Это звучало до такой степени добропобедно, что Куриный бог даже на какое-то мгновение отдирал ладонь от лица, являя дочери свекольного цвета глазницу, рассмотреть в которой собственно глаз уже не представлялось возможным.
– А я к вам, папа, плохо отношусь?
– Да, ты ко мне плохо относишься! Ужасно относишься! Откуда у меня борода взялась?
– Папа, вы не ослепнете, а если и ослепнете, то только на один правый глаз, который вы трете.
– Вот сука, а ты и рада!

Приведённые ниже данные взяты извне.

(** The quoting of [src/client.ts] gives the text that [escapeHogQLString]
    gives exactly on the strings that hold no backslash, NUL, line feed,
    carriage return or tab: on every other string the two clients send
    different query texts. *)
Theorem replaceQuotes_agrees_with_escaping_iff (s : string) :
  replaceQuotes s = escapeHogQLString s
  <-> allChars (fun c => negb (letThrough c)) s = true.
Proof.
  split; [|apply replaceQuotes_escape_agree].
  intros E. apply countChars_zero.
  apply (f_equal String.length) in E.
  rewrite length_replaceQuotes, length_escapeHogQLString, countChars_rewritten in E.
  lia.
Qed.

Lemma escape_plain (s : string) :
  allChars (fun c => negb (rewritten c)) s = true -> escapeHogQLString s = s.
Proof.
  induction s as [|c s IH]; [reflexivity|].
  cbn [allChars]. intros H. apply andb_true_iff in H. destruct H as [Hc Hs].
  rewrite escapeHogQLString_cons, (IH Hs). apply negb_true_iff in Hc.
  destruct (escapeChar_cases c) as [(E & _) | (_ & ->)]; [congruence | reflexivity].
Qed.

Lemma countChars_app (p : ascii -> bool) (a b : string) :
  countChars p (a ++ b) = (countChars p a + countChars p b)%nat.
Proof.
  induction a as [|c a IH]; [reflexivity|].
  cbn [append countChars]. destruct (p c); rewrite IH; reflexivity.
Qed.

Lemma countChars_escape (s : string) :
  (countChars rewritten s <= countChars rewritten (escapeHogQLString s))%nat.
Proof.
  induction s as [|c s IH]; [reflexivity|].
  rewrite escapeHogQLString_cons, countChars_app. cbn [countChars].
  destruct (escapeChar_cases c) as [(-> & _ & e & ->) | (E & ->)].
  - cbn [countChars str]. change (rewritten backslash) with true.
    destruct (rewritten e); lia.
  - cbn [countChars str]. rewrite E. lia.
Qed.

(** [escapeHogQLString] adds one character for each backslash, quote, NUL,
    line feed, carriage return and tab of its input and nothing else; it
    leaves a string as it is exactly when the string holds none of them, and
    only then is escaping twice the same as escaping once. *)
Theorem escaping_changes_exactly_what_it_must (s : string) :
  String.length (escapeHogQLString s)
  = (String.length s + countChars rewritten s)%nat
  /\ (escapeHogQLString s = s
      <-> allChars (fun c => negb (rewritten c)) s = true)
  /\ (escapeHogQLString (escapeHogQLString s) = escapeHogQLString s
      <-> allChars (fun c => negb (rewritten c)) s = true).
Proof.
  split; [apply length_escapeHogQLString|]. split; split.
  - intros E. apply countChars_zero. apply (f_equal String.length) in E.
    rewrite length_escapeHogQLString in E. lia.
  - apply escape_plain.
  - intros E. apply countChars_zero. apply (f_equal String.length) in E.
    rewrite (length_escapeHogQLString (escapeHogQLString s)) in E.
    pose proof (countChars_escape s). lia.
  - intros H. now rewrite !(escape_plain s H).
Qed.
Lemma round_half_even_Z (n : Z) : round_half_even (inject_Z n) = n.
Proof.
  unfold round_half_even. rewrite Qfloor_Z.
  assert (Hc : Qcompare (inject_Z n - inject_Z n) (1 # 2) = Lt).
  { apply Qlt_alt.
    assert (Hz : inject_Z n - inject_Z n == 0) by ring.
    rewrite Hz. reflexivity. }
  rewrite Hc. reflexivity.
Qed.

(** A mean of five integers has one decimal: rounding it to one decimal
    changes nothing. *)
Lemma round1_fifth (q : Q) (t : Z) :
  q == inject_Z t / 5 -> round1 q = (2 * t)%Z # 10.
Proof.
  intros H. unfold round1. f_equal.
  rewrite <- (round_half_even_Z (2 * t)). apply round_half_even_comp.
  rewrite H, inject_Z_mult. field.
Qed.

(** ** Wellness wheel *)

Lemma exercise_score_range (v : pyval) :
  In (mapping_get exercise_mapping v 5) [1; 3; 5; 8; 10]%Z.
Proof.
  destruct v as [| |s]; simpl; [tauto | tauto | ].
  unfold exercise_mapping.
  repeat (rewrite lookup_insert; case_decide; [simpl; tauto | ]).
  rewrite lookup_empty. simpl. tauto.
Qed.

Lemma stress_score_range (v : pyval) :
  In (mapping_get stress_mapping v 5) [2; 5; 9]%Z.
Proof.
  destruct v as [| |s]; simpl; [tauto | tauto | ].
  unfold stress_mapping.
  repeat (rewrite lookup_insert; case_decide; [simpl; tauto | ]).
  rewrite lookup_empty. simpl. tauto.
Qed.

Lemma smoking_score_range (v : pyval) :
  In (mapping_get smoking_mapping v 10) [1; 3; 7; 10]%Z.
Proof.
  destruct v as [| |s]; simpl; [tauto | tauto | ].
  unfold smoking_mapping.
  repeat (rewrite lookup_insert; case_decide; [simpl; tauto | ]).
  rewrite lookup_empty. simpl. tauto.
Qed.

Lemma alcohol_score_range (v : pyval) :
  In (mapping_get alcohol_mapping v 7) [1; 3; 7; 8; 9]%Z.
Proof.
  destruct v as [| |s]; simpl; [tauto | tauto | ].
  unfold alcohol_mapping.
  repeat (rewrite lookup_insert; case_decide; [simpl; tauto | ]).
  rewrite lookup_empty. simpl. tauto.
Qed.
Lemma lastIndexOf_app_found (c : ascii) (a b : string) :
  indexOf c b = None ->
  lastIndexOf c (a ++ String c b)%string = Some (String.length a)
  /\ substring0 (String.length a) (a ++ String c b)%string = a
  /\ substring_from (String.length a + 1) (a ++ String c b)%string = b.
Proof.
  intros Hb. induction a as [|x a (I1 & I2 & I3)].
  - change ("" ++ String c b)%string with (String c b).
    cbn [lastIndexOf substring0 substring_from String.length Nat.add].
    rewrite (lastIndexOf_none c b Hb).
    destruct (Ascii.eqb_spec c c); [auto|contradiction].
  - rewrite append_cons.
    cbn [lastIndexOf substring0 substring_from String.length Nat.add].
    rewrite I1, I2, I3. auto.
Qed.

(** The result for a key of the signed shape. *)
Lemma validateLicenseKey_signed (verify : string -> string -> string + bool)
    (decode_payload : string -> string + LicensePayload) (expired : string -> bool)
    (T P G : string) (payload : LicensePayload) :
  indexOf "-" T = None ->
  indexOf "." G = None ->
  verify (T ++ "-" ++ P)%string G = inr true ->
  decode_payload P = inr payload ->
  validateLicenseKey verify decode_payload expired
    ("CV-" ++ T ++ "-" ++ P ++ "." ++ G)%string
  = if payload_expired expired payload then
      {| valid := false; tier := payload_tier payload; status := "expired";
         email := Some (payload_email payload); expiresAt := payload_expires payload;
         features := FREE_FEATURES; error := Some "License has expired" |}
    else
      {| valid := true; tier := payload_tier payload; status := "valid";
         email := Some (payload_email payload); expiresAt := payload_expires payload;
         features := payload_features payload; error := None |}.
Proof.
  intros HT HG Hv Hp. unfold validateLicenseKey.
  change (truthy_string ("CV-" ++ T ++ "-" ++ P ++ "." ++ G)%string) with true.
  change (startsWith "CV-" ("CV-" ++ T ++ "-" ++ P ++ "." ++ G)%string) with true.
  cbn [negb orb].
  change (substring_from 3 ("CV-" ++ T ++ "-" ++ P ++ "." ++ G)%string)
    with (T ++ String "-" (P ++ String "." G))%string.
  destruct (indexOf_app_found "-" T (P ++ String "." G)%string HT) as (-> & -> & ->).
  destruct (lastIndexOf_app_found "." P G HG) as (-> & -> & ->).
  change (T ++ "-" ++ P)%string with (T ++ String "-" P)%string in Hv |- *.
  rewrite Hv, Hp. reflexivity.
Qed.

Давай, брей мне бороду! – Турцев падал на подушку лицом вниз и принимался тяжело, фистульно дышать сквозь щеки.
Щеки трепетали, как сохнущее на ветру белье.
«Все белье зассал, старый идиот, надоел», – Зофья Сергеевна выходила из комнаты и с силой захлопывала за собой дверь.
Дверь как вариант смысловой отбивки, как возможность отделить сон от яви, безбытное от реального.
– Значит, получается, что даже и хорошо, что он умер, – подводила итог услышанному Зоя Зерцалова.
– Получается, что так… – Зофья Сергеевна решалась на этот вывод не сразу, но после некоторой паузы.
Считала про себя до десяти?
Выковыривала из зубов куски пластового мармелада?
Отстраненно изучала собственные ногти на левой руке?
Чувствовала некоторую внутреннюю тошноту и прислушалась к себе?
Или представляла Турцева в совершенно ином обличии – был светел, молод, как когда-то, очень давно, когда выступал за футбольную команду завода Михельсона, когда напрягал крепкие узловатые мышцы на ногах и чувствовал толчкообразное движение крови внутри собственной головы, когда совершенно не боялся утреннего пронизывающего холода, когда на спор поднимал зубами с земли полный граненый стакан водки, одним духом выпивал его и выходил на поле. Попробовать мяч.
Уже в конце чаепития Зоя начинала рассказывать о пациентах института, о тех самых лопоухих людях с круглыми, как футбольный мяч, головами.
– А что было с ними потом, уже после того, как они сдавали анализы и получали направления на прохождение того или иного исследования?
– По-всякому бывало. Кого выписывали. Кого оставляли в стационаре. А вот, например, Приоров Василий Пантелеймонович – герой Гражданской войны, комдив, орденоносец. В тридцать седьмом по ложному обвинению он был арестован, но вскоре освобожден, служил в Забайкальском военном округе, там заболел и был направлен к нам. И что вы думаете? Бежал.
– Как бежал?
– Да вот так и бежал. Напоил нашего дядю Сашу-вохровца, много ли ему надо, и был таков!
– Сразу видно, героический человек, – со значением проговорила Зерцалова-старшая и принялась перемешивать ложкой несуществующий чай.
– Да уж, героический! Поймали его скоро. На глупости попался.
– Не может быть.
– Еще как может. Значит, этот мудак где-то нашел голову или сам ее отрезал, он нам рассказывал, что они там, в Забайкалье, вытворяли, душегубы, и принялся ее варить на кухне.
– Что варить?
– Да голову, голову!
– А зачем? – Зофья Сергеевна даже подалась от стола от неожиданности.
– Вроде ему буряты что-то там про это дело напели, у них, мол, это в порядке вещей, потому как в человеческом черепе особая сила хранится. Ну, вот он и стал голову вываривать, чтобы до черепа добраться.
– Меня сейчас стошнит…
– А дальше что было?
– Вот варит он себе и варит, дело-то долгое, ну и покурить на лестницу отошел, а тут, как назло, соседка какая-то по коммуналке на кухню забрела и увидела все это дело.